Comment réussir l’anneau du verre correctement (sans attendre)
Tout ceux qui ont déjà travaillé avec le verre connaissent bien le problème des contraintes internes. Un léger écart de température suffit pour que des heures de travail soient perdues. En général, on utilise des fours pour ce genre de traitement, mais soyons honnêtes : ils sont lents. Si vous voulez maintenir une chaîne de production en fonctionnement, vous ne pouvez pas vous permettre d’attendre que le four se réchauffe.
Il vous faut donc une chaleur qui agisse immédiatement et disparaisse tout aussi rapidement. C’est là que les lampes infrarouges à ondes courtes entrent en jeu.
Pourquoi ça marche
Le principe est simple : ces lampes ne réchauffent pas l’air autour du verre. Au contraire, leur rayonnement atteint directement la surface du verre. On utilise des fils halogènes insérés dans des enceintes en quartz pour obtenir cet effet.

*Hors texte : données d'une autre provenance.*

(* ===== verification/Maintenance.v ===== *)
(** * Maintenance mode

    [backbone-maintenance/src/lib.rs]: a gate that answers 503 to every request while it is on, but for paths that begin
    with an allowed one, with the routes that report and change it, composed as the crate's own example does. The
    application behind, the request's headers ([get] and [to_str]), the environment variable, chrono's text of a time and
    what axum answers of its own (a body that is no update, a method that a path has not) are parameters. Nothing
    panics while the details' lock is held, so it is never poisoned, and no other lock is taken under it. *)
From Stdlib Require Import ZArith Lia Ascii.
From S2P Require Import Prelude RustStr RustChar Json WorkflowExpr Database.

Local Open Scope Z_scope.

Definition X_SERVICE_STATUS_HEADER : string := "x-service-status".
Definition X_SERVICE_STATUS_MAINTENANCE : string := "maintenance".
Definition MAINTENANCE_ADMIN_TOKEN_ENV : string := "MAINTENANCE_ADMIN_TOKEN".
(* ===== verification/MemoryCache.v ===== *)
(** * The cache in memory

    [backbone-cache/src/memory.rs] and [traits.rs]: entries with a time to live under two locks, one for the entries and
    one for the statistics. An operation is a program of lock steps ([prog]): run alone it is a function of the
    state ([run_prog]), and run beside others it waits for their locks ([step_prog]). How a value becomes bytes and back,
    and chrono's durations, are parameters. A count of expired entries is [i32] in the code, which no map
    fills. *)
From Stdlib Require Import ZArith Lia Ascii.
From S2P Require Import Prelude Float64 RustStr RustChar Json Database JobTypes Cron CronFacts.

Local Open Scope Z_scope.

(** ** [lib.rs], [traits.rs] *)
Inductive StoreError := Serialization (m : string) | Deserialization (m : string).
Record CacheEntry := mkEntry {
  en_data : string;
  en_created_at : instant;
  en_expires_at : option instant;
  en_access_count : Z;
  en_last_accessed : option instant;
}.
Record CacheStats := mkStats {
  cs_total_entries : Z;
  cs_expired_entries : Z;
  cs_hit_rate : f64;
  cs_hits : Z;
  cs_misses : Z;
  cs_sets : Z;
  cs_deletes : Z;
}.
Definition cache_stats_default : CacheStats := mkStats 0 0 f64_zero 0 0 0 0.
(** What the two locks guard. *)
Record CacheData := mkData { cd_entries : gmap string CacheEntry; cd_stats : CacheStats }.
Definition cache_new : CacheData := mkData ∅ cache_stats_default.

(** ** Programs of lock steps *)
Inductive LockId := LEntries | LStats.
Inductive LockMode := LRead | LWrite.
#[export] Instance lock_id_eq_dec : EqDecision LockId.
Proof. solve_decision. Defined.
#[export] Instance lock_mode_eq_dec : EqDecision LockMode.
Proof. solve_decision. Defined.

Inductive prog (A : Type) : Type :=
  | PRet (a : A)
  | PFail (e : StoreError)
  | PCrash
  | PLock (l : LockId) (m : LockMode) (k : prog A)
  | PUnlock (l : LockId) (m : LockMode) (k : prog A)
  | PEntries (k : gmap string CacheEntry → prog A)
  | PPutEntries (m : gmap string CacheEntry) (k : prog A)
  | PStats (k : CacheStats → prog A)
  | PPutStats (t : CacheStats) (k : prog A)
  | PNow (k : instant → prog A).
Arguments PRet {_} _.
Arguments PFail {_} _.
Arguments PCrash {_}.
Arguments PLock {_} _ _ _.
Arguments PUnlock {_} _ _ _.
Arguments PEntries {_} _.
Arguments PPutEntries {_} _ _.
Arguments PStats {_} _.
Arguments PPutStats {_} _ _.
Arguments PNow {_} _.
(* ===== verification/Extractors.v ===== *)
(** * Request bodies

    [backbone-core/src/extractors.rs]: what a body is read as, and what a body that cannot be read
    is refused with. The decoders ([serde_json], [serde_urlencoded], with [serde_path_to_error] and
    [serde_ignored] around them) are a library's, and parameters: what they say of a body is data. *)
From Stdlib Require Import ZArith Lia Ascii.
From S2P Require Import Prelude RustStr RustChar Json WorkflowExpr WriteHooks Grants RepositoryErrors CrudWrite CrudService Http.

Local Open Scope Z_scope.

(** [serde_json::error::Category] *)
Inductive Category := Syntax | Eof | Io | Data.
(** [serde_ignored::Path] *)
Inductive IgnoredPath :=
  | PRoot
  | PSeq (parent : IgnoredPath) (index : nat)
  | PMap (parent : IgnoredPath) (key : string)
  | PSome (parent : IgnoredPath)
  | PNewtypeStruct (parent : IgnoredPath)
  | PNewtypeVariant (parent : IgnoredPath).

(** One reading of a JSON body: what it decodes to, the keys the target ignored, and what stands
    after the value. *)
Record JsonRead (T : Type) := mkRead {
  jr_value : (PathError * Category) + T;
  jr_ignored : list IgnoredPath;
  jr_trailing : option (string * Category);
}.
Arguments mkRead {_} _ _ _.
Arguments jr_value {_} _.
Arguments jr_ignored {_} _.
Arguments jr_trailing {_} _.
Class Decode (T : Type) := {
  read_json : string → JsonRead T;
  read_form : string → string + T;
}.

Section extractors.
Context {L : Libs}.

Record Refusal := mkRefusal { ref_status : Z; ref_error : string; ref_violations : list Violation }.
Definition at_item (index : nat) (r : Refusal) : Refusal :=
  mkRefusal (ref_status r) ("item " +:+ show_Z (Z.of_nat index) +:+ ": " +:+ ref_error r)
    (map (λ v, mkViolation (batch_item_path index (v_path v)) (v_code v) (v_params v) (v_message v)) (ref_violations r)).
Definition refusal_response {T} (r : Refusal) : Answered T := (ref_status r, api_rejected (ref_error r) (ref_violations r)).

Definition ECHOED_KEYS : list string :=
  ["id"; "metadata"; "created_at"; "updated_at"; "deleted_at"; "createdAt"; "updatedAt"; "deletedAt"].

(** Each segment from the root down, and whether it is a key. *)
Fixpoint collect_segments (p : IgnoredPath) : list (string * bool) :=
  match p with
  | PRoot => []
  | PSeq parent index => collect_segments parent ++ [(show_Z (Z.of_nat index), false)]
  | PMap parent key => collect_segments parent ++ [(key, true)]
  | PSome parent | PNewtypeStruct parent | PNewtypeVariant parent => collect_segments parent
  end.
Definition ignored_key (p : IgnoredPath) : option string :=
  let segments := collect_segments p in
  let is_echoed_key := match last segments with
                       | Some (key, is_key) => is_key && bool_decide (key ∈ ECHOED_KEYS)
                       | None => false
                       end in
  let shallow := match segments with [_] => true | (_, is_key) :: _ => negb is_key | [] => false end in
  let echoed := (length segments <=? 2)%nat && is_echoed_key && shallow in
  if echoed || bool_decide (segments = []) then None else Some (str_join "/" (map fst segments)).

Definition missing_field (message : string) : option string :=
  rest ← strip_prefix_str "missing field `" message; head (str_split "`" rest).
Definition json_refusal (path : list string) (said : string) (category : Category) : Refusal :=
  let message := without_position said in
  match category with
  | Data =>
      let '(path, code, text) := match missing_field message with
                                 | Some f => (path ++ [f], "required", f +:+ " is required")
                                 | None => (path, "invalid_value", message)
                                 end in
      let path := str_join "/" path in
      let sentence := if bool_decide (path = "") then text else path +:+ ": " +:+ text in
      mkRefusal UNPROCESSABLE_ENTITY ("validation failed: " +:+ sentence) [violation_new path code text]
  | _ =>
      mkRefusal BAD_REQUEST ("malformed JSON body: " +:+ message)
        [violation_new "" "malformed_body" ("The request body is not valid JSON: " +:+ message)]
  end.

Definition unknown_key (path : string) : Violation :=
  violation_new path "unknown_field"
    ("unknown_field: `" +:+ default path (last (str_split "/" path)) +:+ "` is not a field this write accepts").
(** [sort], [dedup]: each path once, in the order of its bytes. *)
Definition decode_json_or_refusal {T} {D : Decode T} (bytes : string) (strict : bool) : Refusal + T :=
  let read := read_json bytes in
  match jr_value read with
  | inl (e, category) => inl (json_refusal (omap segment_text (at_path e)) (inner_message e) category)
  | inr value =>
      match jr_trailing read with
      | Some (said, category) => inl (json_refusal [] said category)
      | None =>
          let ignored := if strict then btree_iter (list_to_set (omap ignored_key (jr_ignored read))) else [] in
          match ignored with
          | [] => inr value
          | _ =>
              let vs := map unknown_key ignored in
              inl (mkRefusal UNPROCESSABLE_ENTITY ("validation failed: " +:+ str_join "; " (map v_message vs)) vs)
          end
      end
  end.

Definition is_form (content_type : option string) : bool :=
  match content_type with Some ct => starts_with ct "application/x-www-form-urlencoded" | None => false end.
Definition unreadable (status : Z) (text : string) : Refusal :=
  mkRefusal status text [violation_new "" "unreadable_body" "The request body could not be read"].
Definition form_refusal (message : string) : Refusal :=
  mkRefusal UNPROCESSABLE_ENTITY ("invalid form body: " +:+ message) [violation_new "" "invalid_value" message].

(** A body is its bytes, or the status and the text of what refused to give them. *)
Abbreviation Body := (Z * string + string)%type.
Definition decode_body {T} {D : Decode T} (content_type : option string) (body : Body) (strict : bool) : Refusal + T :=
  match body with
  | inl (status, text) => inl (unreadable status text)
  | inr bytes =>
      if is_form content_type then
        match read_form bytes with inl m => inl (form_refusal m) | inr v => inr v end
      else decode_json_or_refusal bytes strict
  end.
(** [JsonOrForm], [StrictJsonOrForm] *)
Definition json_or_form {T} {D : Decode T} (content_type : option string) (body : Body) : Refusal + T :=
  decode_body content_type body false.
Definition strict_json_or_form {T} {D : Decode T} (content_type : option string) (body : Body) : Refusal + T :=
  decode_body content_type body true.

(** The keys a JSON document names at its top, and those of the items of an array. *)
Definition object_keys (v : Value) : list string := match v with VObject m => map fst m | _ => [] end.
Definition document_keys (v : Value) : list string :=
  match v with
  | VObject m => map fst m
  | VArray items => concat (map object_keys items)
  | _ => []
  end.
(** [WriteBody]: the value, and the keys the body names. [DV] reads any JSON. *)
Definition write_body {T} {D : Decode T} {DV : Decode Value} {UE : Urlencoded} (content_type : option string)
    (body : Body) : Refusal + T * list string :=
  match body with
  | inl (status, text) => inl (unreadable status text)
  | inr bytes =>
      if is_form content_type then
        let keys := from_option (map fst) [] (read_pairs bytes) in
        match read_form bytes with inl m => inl (form_refusal m) | inr v => inr (v, keys) end
      else
        let document := read_json (T:=Value) bytes in
        let keys := match jr_value document, jr_trailing document with
                    | inr v, None => document_keys v
                    | _, _ => []
                    end in
        match decode_json_or_refusal bytes true with inl r => inl r | inr v => inr (v, keys) end
  end.
End extractors.
Arguments Refusal {_}.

C’est quasi instantané : vous pouvez augmenter la température en quelques secondes seulement. Lorsque vous travaillez avec une ligne de traitement continue, cette vitesse est essentielle pour éviter tout retard dans le processus de fabrication.

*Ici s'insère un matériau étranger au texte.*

(** *** Reads *)
Definition list_handler (params : ListQueryParams) (scope : option AccessScope) (caller : option AuthContext) :
    Handler (Z * PaginatedApiResponse) :=
  let params := normalized params in
  match query_refusals params true caller with
  | (_ :: _) as refused => mret (BAD_REQUEST, refused_list refused)
  | [] =>
      r ← svc_call (svc_list_with_info (lq_page params) (lq_limit params) (repository_filters params));
      match r with
      | inr (entities, info) =>
          items ← shaped params scope caller entities;
          mret (OK_200, ok_with_info items info)
      | inl e => mret (list_failure e params)
      end
  end.
Definition list_deleted_handler (params : ListQueryParams) (scope : option AccessScope) (caller : option AuthContext) :
    Handler (Z * PaginatedApiResponse) :=
  let params := normalized params in
  match query_refusals params true caller with
  | (_ :: _) as refused => mret (BAD_REQUEST, refused_list refused)
  | [] =>
      r ← svc_call (svc_list_deleted_filtered (lq_page params) (lq_limit params) (repository_filters params));
      match r with
      | inr (entities, total) =>
          items ← shaped params scope caller entities;
          mret (OK_200, paged_ok items total (lq_page params) (lq_limit params))
      | inl e => mret (list_failure e params)
      end
  end.
Definition get_handler (id : string) (params : ListQueryParams) (scope : option AccessScope)
    (caller : option AuthContext) : Handler (Answered Value) :=
  match invalid_id id "id" with
  | Some refused => mret refused
  | None =>
      match shaping_refusals (filters params) with
      | (_ :: _) as refused => mret (refused_with BAD_REQUEST refused)
      | [] =>
          r ← svc_call (svc_get_by_id id);
          match r with
          | inr (Some entity) =>
              rows ← shaped params scope caller [entity];
              mret (OK_200, api_ok (default VNull (head rows)))
          | inr None => mret (NOT_FOUND, api_not_found)
          | inl e => mret (failure e INTERNAL_SERVER_ERROR)
          end
      end
  end.
Definition get_deleted_handler (id : string) (params : ListQueryParams) (scope : option AccessScope)
    (caller : option AuthContext) : Handler (Answered Value) :=
  match invalid_id id "id" with
  | Some refused => mret refused
  | None =>
      r ← svc_call (svc_get_deleted_by_id id);
      match r with
      | inr (Some entity) =>
          mret (OK_200, api_ok (project_sparse (secured scope caller entity) (sparse_fields (filters params))))
      | inr None => mret (NOT_FOUND, api_not_found)
      | inl e => mret (failure e INTERNAL_SERVER_ERROR)
      end
  end.
Definition count_active_handler (params : ListQueryParams) (caller : option AuthContext) : Handler (Answered Value) :=
  match query_refusals params false caller with
  | (_ :: _) as refused => mret (refused_with BAD_REQUEST refused)
  | [] =>
      r ← svc_call (svc_count_active_filtered (repository_filters params));
      match r with
      | inr count => mret (OK_200, api_ok (count_body "count" count))
      | inl e => mret (query_failure e params)
      end
  end.
Definition count_deleted_handler : Handler (Answered Value) :=
  r ← svc_call svc_count_deleted;
  match r with
  | inr count => mret (OK_200, api_ok (count_body "count" count))
  | inl e => mret (failure e INTERNAL_SERVER_ERROR)
  end.
Definition aggregate_handler (params : ListQueryParams) (caller : option AuthContext) : Handler (Answered Value) :=
  match query_refusals params false caller with
  | (_ :: _) as refused => mret (refused_with BAD_REQUEST refused)
  | [] =>
      r ← svc_call (svc_aggregate (aggregate_spec params) (aggregate_filters params));
      match r with
      | inr result => mret (OK_200, api_ok (aggregate_body result))
      | inl e => mret (query_failure e params)
      end
  end.

(** [HistoryProvider::history]: [None] where the table is not audited. The offset is a [u32]
    product: it wraps, or panics in a build that checks. *)
Definition HistoryProvider : Type := string → string → Z → Z → sm X string (option (list HistoryEntry)).
Definition history_offset (overflow_checks : bool) (page limit : Z) : option Z :=
  let offset := Z.max 0 (page - 1) * limit in
  if offset <=? u32_max then Some offset else if overflow_checks then None else Some (offset mod (u32_max + 1)).
Definition history_handler (overflow_checks : bool) (id : string) (params : ListQueryParams)
    (provider : option HistoryProvider) (caller : option AuthContext) : Handler (Answered Value) :=
  match invalid_id id "id" with
  | Some refused => mret refused
  | None =>
      match provider, svc_table_name with
      | None, _ => mret (NOT_IMPLEMENTED, api_failed "history is not configured for this service")
      | Some _, None =>
          mret (NOT_IMPLEMENTED, api_failed "this entity cannot name its table, so its history cannot be keyed")
      | Some history, Some table =>
          let limit := Z.min (Z.max (lq_limit params) 1) 200 in
          offset ← sm_lift (or_panic (history_offset overflow_checks (lq_page params) limit));
          r ← attempt (history table id limit offset);
          match r with
          | inr (Some entries) =>
              let body := VObject [("audited", VBool true); ("entries", VArray (map entry_value entries))] in
              mret (OK_200, api_ok (match field_permissions with
                                    | [] => body
                                    | gated => redact_gated_deep gated caller body
                                    end))
          | inr None => mret (OK_200, api_ok (VObject [("audited", VBool false); ("entries", VNull)]))
          | inl e => mret (error_at INTERNAL_SERVER_ERROR None e)
          end
      end
  end.

(** *** Writes of one row *)
(** The answer of a write: the row as no scope sees it, and with the caller's permissions. *)
Definition written (caller : option AuthContext) (e : E) : Value := secured None caller e.
(** A body that names a field its caller may not set goes no further. *)
Definition unless_gated {T} (keys : list string) (caller : option AuthContext) (go : Handler (Answered T)) :
    Handler (Answered T) :=
  match gated_write_refusals keys caller with
  | (_ :: _) as refused => mret (refused_with UNPROCESSABLE_ENTITY refused)
  | [] => go
  end.
Definition unless_invalid {T} (refused : option (Answered T)) (go : Handler (Answered T)) : Handler (Answered T) :=
  match refused with Some r => mret r | None => go end.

Le défi : équilibrer la chaleur
Il faut trouver le bon équilibre entre l’intensité de la chaleur et les paramètres techniques. Vous devez tenir compte de la vitesse de transport du verre et choisir la puissance et la tension appropriées.
Si vous travaillez avec du verre épais, vous avez besoin d’une grande intensité de chaleur. Mais attention : si vous utilisez trop de puissance dans un espace restreint, vous risquez de endommager la lampe elle-même. Il est donc nécessaire que votre système de refroidissement soit efficace, sinon vos câbles ou vos réflecteurs seront endommagés. C’est vraiment un équilibre délicat à trouver.
Passer à un flux continu
Le meilleur avantage ? Vous n’avez plus besoin de travailler par lots. Au lieu d’attendre que le four finisse son cycle, vous pouvez transférer directement le verre depuis le moule ou le tuyau d’injection vers la zone à rayonnement infrarouge.

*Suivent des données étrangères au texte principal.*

Lemma writes_answer_without_secrets_witness :
  wpo (create_handler response ann ["isVip"] None)
    (λ ans _, row_written response None (answers_call [ann] (λ s, (Ok ann, ann :: s))) ans.2) [ann].
Proof. exact (proj1 (writes_answer_without_secrets response response_object None [ann]) ann ["isVip"]). Defined.


(** A sort with its direction, or a typed sort behind a minus, names its column to the parser of
    the filters and not to the check: it goes by a secret. *)
Example secret_sorts_pass :
  let by_dir := params_of {["orderby" := "passwordHash:desc"]} None in
  let typed := params_of ∅ (Some "-passwordHash") in
  query_refusals by_dir true None = [] ∧ query_refusals typed true None = [] ∧
  sorts <$> (match parse_filters (hash_iter (repository_filters by_dir)) ∅ None with inr q => Some q | inl _ => None end) =
    Some [mkSort "password_hash" Filter.Desc] ∧
  sorts <$> (match parse_filters (hash_iter (repository_filters typed)) ∅ None with inr q => Some q | inl _ => None end) =
    Some [mkSort "password_hash" Filter.Desc].
Proof. repeat split; by_vm. Qed.

(** The history of a record: a gated field is withheld at any depth, a secret one is not. *)
Definition recorded : HistoryProvider (X:=list Obj) := λ _ _ _ _ s,
  (Ok (Some [mkEntry "t" "insert" "u" (VObject [("passwordHash", VString "abc"); ("salary", VNumber (NInt 90))]) None None]), s).
Example history_shows_a_secret :
  (history_handler false "1" (params_of ∅ None) (Some recorded) None [ann]).1 =
  Ok (OK_200, api_ok (VObject [("audited", VBool true); ("entries", VArray [entry_value
    (mkEntry "t" "insert" "u" (VObject [("passwordHash", VString "abc"); ("salary", VNull)]) None None)])])).
Proof. by_vm. Qed.
Example history_offset_wraps :
  history_offset true 21474838 200 = None ∧ history_offset false 21474838 200 = Some 104.
Proof. split; by_vm. Qed.

(** A batch that is too large is refused without a code. *)
Example large_batch_has_no_code :
  (bulk_delete_handler (SV:=shop) (replicate 1001 "1") []).1 =
  Ok (BAD_REQUEST, api_failed "Batch too large: 1001 items exceeds the maximum of 1000.").
Proof. by_vm. Qed.

Example idempotent_keys :
  map camel_to_snake_case ["isVip"; "is_vip"; "IOError"; "_Foo"; "customField2Name"] =
  ["is_vip"; "is_vip"; "io_error"; "_foo"; "custom_field2_name"].
Proof. reflexivity. Qed.
End HttpExample.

Ainsi, le verre reste manipulable sans ce temps d’attente ennuyeux. Le temps de cycle diminue, et tout se passe beaucoup plus facilement.
Mais il y a un bémol : les rayonnements infrarouges à ondes courtes sont très intenses. Si le convoyeur s’arrête ne serait-ce qu’un instant, ou si le timing n’est pas parfait, le verre risque de surchauffer et de se déformer. On ne peut pas simplement laisser tout en l’état. Il faut donc disposer d’un système de contrôle PID rapide pour maintenir la température dans des limites précises.